LORAIN — Developers hoping to renovate the Broadway Building caught a break when the state offered extensions to their historic tax credits.
The $440,023 in tax credits for the more than $12 million project were to expire Saturday, but Lorain Port Authority Executive Director Rick Novak said developer Jim Louthen of Chicago-based ReTown got a five-month extension.
“Jim was able to get the extension, and earlier this month the Port Authority board also gave an extension for the planning portion of the project until the end of next year,” Novak said. “We’re still trying to work through the exact details, but there’s going to be thresholds throughout the year that they have to meet.”

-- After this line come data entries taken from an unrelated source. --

Fixpoint encode_ascii_ignore (s : string) : string :=
  match s with
  | EmptyString => EmptyString
  | String c rest => if is_ascii c then String c (encode_ascii_ignore rest)
                     else encode_ascii_ignore rest
  end.

(** [os.path.sep] of the host platform. *)
Definition os_path_sep : ascii := "092".

(** The message up to the call of [emojize]. *)
Definition clean_message (msg_str : string) : string :=
  let msg_str := encode_ascii_ignore msg_str in
  let msg_str := replace os_path_sep "/" msg_str in
  msg_str.

(** [emojize] and [prepare_html_str] of [pyrevit.coreutils] are not among
    the sources and are taken as they come. *)
Class Coreutils := {
  emojize : string -> string;
  prepare_html_str : string -> string;
}.

(** The call [logging.Logger._log(self, level, msg_str, args, exc_info=None,
    extra=None)] that [_log] ends with. *)
Record LogCall := {
  call_level : Z;
  call_msg : string;
  call_args : list PyVal;
  call_exc_info : option string;
  call_extra : option string;
}.

Definition _log `{Coreutils} (lvl : Z) (msg : PyVal) (args : list PyVal)
    (exc_info extra : option string) : Result LogCall :=
  msg_str ← py_str msg;
  let msg_str := clean_message msg_str in
  let msg_str := emojize msg_str in
  let msg_str := if lvl =? INFO then prepare_html_str msg_str else msg_str in
  Ok {| call_level := lvl; call_msg := msg_str; call_args := args;
        call_exc_info := None; call_extra := None |}.

(** *** The base [logging.Logger.getEffectiveLevel] that the wrapper
    overrides: the first non-zero level up the parent chain. *)
Fixpoint Logger_getEffectiveLevel (logger : LoggerNode) : Z :=
  match logger with
  | Build_LoggerNode level _ parent =>
      if negb (level =? 0) then level
      else match parent with
           | Some logger' => Logger_getEffectiveLevel logger'
           | None => NOTSET
           end
  end.

(** The three methods that write the session variables. *)
Inductive Mode := ModeVerbose | ModeDebug | ModeReset.

Definition set_mode (m : Mode) (self : nat) (w : World) : World * Result unit :=
  match m with
  | ModeVerbose => set_verbose_mode self w
  | ModeDebug => set_debug_mode self w
  | ModeReset => reset_level self w
  end.

(** What holds besides of every world a session can reach. *)
Record tidy (w : World) : Prop := {
  tidy_handlers : forall a,
    handlers_of w a = [] \/ handlers_of w a = [stdout_hndlr] \/
    handlers_of w a = [stdout_hndlr; file_hndlr];
  tidy_levels : forall a l, heap w !! a = Some l ->
    level l = if decide (a = 0%nat) then WARNING else NOTSET;
  tidy_propagate : forall a l, heap w !! a = Some l ->
    handlers l <> [] -> propagate l = false;
  tidy_names : forall n a, loggerDict w !! n = Some a ->
    a <> 0%nat /\ n <> "" /\ name <$> heap w !! a = Some n;
  tidy_file_level : file_level w = DEBUG;
  tidy_runtime : RUNTIME_LOGGING_LEVEL w = DEBUG \/
                 RUNTIME_LOGGING_LEVEL w = INFO \/
                 RUNTIME_LOGGING_LEVEL w = WARNING;
}.

(** ** Sample inputs and auxiliary notions of the further properties *)

(** A file system without directories on which [mkdir] fails with an
    exception that is no [OSError]. *)
Definition broken_fs : FileSystem :=
  {| FS := unit; isdir := fun _ _ => false;
     mkdir := fun _ _ => Raise (OtherError "TypeError: expected a string") |}.

(** A file system on which every path is a directory. *)
Definition full_fs : FileSystem :=
  {| FS := unit; isdir := fun _ _ => true; mkdir := fun _ _ => Ok tt |}.

(** A file system without directories on which [mkdir] succeeds. *)
Definition empty_fs : FileSystem :=
  {| FS := unit; isdir := fun _ _ => false; mkdir := fun _ _ => Ok tt |}.

(** Every character of [s] is ASCII. *)
Fixpoint all_ascii (s : string) : Prop :=
  match s with
  | EmptyString => True
  | String c rest => is_ascii c = true /\ all_ascii rest
  end.

(** Two assembly attributes: a title and the version marker. *)
Definition version_attr : CustomAttr :=
  {| AttributeType := "PyRevitLoader.AssemblyPyRevitVersion";
     ConstructorArguments := [String double_quote ("4.2" +:+ String double_quote "")] |}.

Definition title_attr : CustomAttr :=
  {| AttributeType := "System.Reflection.AssemblyTitleAttribute";
     ConstructorArguments := [] |}.

(** The logger object that [logging.getLogger] creates for a new name. *)
Definition fresh_logger (n : string) : Logger :=
  {| name := n; level := NOTSET; handlers := []; propagate := true |}.

(** * Properties *)

(** ** Strings *)

Lemma append_nil (s : string) : "" +:+ s = s.
Proof. reflexivity. Qed.

Lemma append_cons (c : ascii) (s t : string) :
  String c s +:+ t = String c (s +:+ t).
Proof. reflexivity. Qed.

Lemma append_empty_r (s : string) : s +:+ "" = s.
Proof.
  induction s as [|c s IH]; [done |]. by rewrite append_cons, IH.
Qed.

Ltac string_simpl := cbn; rewrite ?append_cons, ?append_nil, ?append_empty_r.

Lemma split_head (sep : ascii) (s : string) :
  exists pieces, split sep s = before_first sep s :: pieces.
Proof.
  induction s as [|c s [pieces IH]]; simpl.
  - by exists [].
  - destruct (Ascii.eqb c sep).
    + by eexists.
    + rewrite IH. by eexists.
Qed.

The project to turn the building into 58 senior apartments has come under fire in 2016 as Louthen struggled to get financing, notably asking the city for as much as $1.7 million.
The building at the intersection of East Erie Avenue and Broadway has been empty since 2005 when the Spitzer Plaza Hotel closed due to low occupancy. It was placed on the National Register of Historic Places in 1985.
In August, an agreement was reached with Spitzer Great Lakes Ltd. to donate the property, valued at $1.1 million, according to the Lorain County auditor, to the Lorain Port Authority.
In turn, the authority will lease the land to Louthen and his development team.
Novak said Louthen has gotten a good financial team together to help him secure the remaining funding for the project, which will likely include some incentives from the city.
Earlier in December, City Council approved a letter of intent to offer the following: a community reinvestment area tax exemption, totaling $1.6 million over the course of 12 years; tax increment financing for the increase assessed value of the project, totaling $2.5 million over the course of 30 years; and Property Assessed Clean Energy financing of $2.4 million for energy-saving retrofits, including lighting, HVAC systems, energy management systems, waste energy recovery systems, electrical distribution and refrigeration.
Mayor Chase Ritenauer said getting Louthen and the developers incentives isn’t the problem.
“The issue is the state of the building,” he said. “I want to see serious benchmarks that get the property put in compliance, and if they can’t make that happen, we need to move on to another developer or get to demoing the building.”
The building was cited in January for building violations including failure to maintain the exterior structure in good repair, structural soundness and sanitary problems. There also were problems with bricks that appeared to be detaching from the building as well as issues with the siding and masonry joints that were not maintained or weather-resistant, in addition to other problems.
“I want to see something good happen with this property, but we have to move swiftly,” Ritenauer said. “A lot of time has been provided, and I don’t know how many more extensions are out there.”
Louthen was unavailable for comment.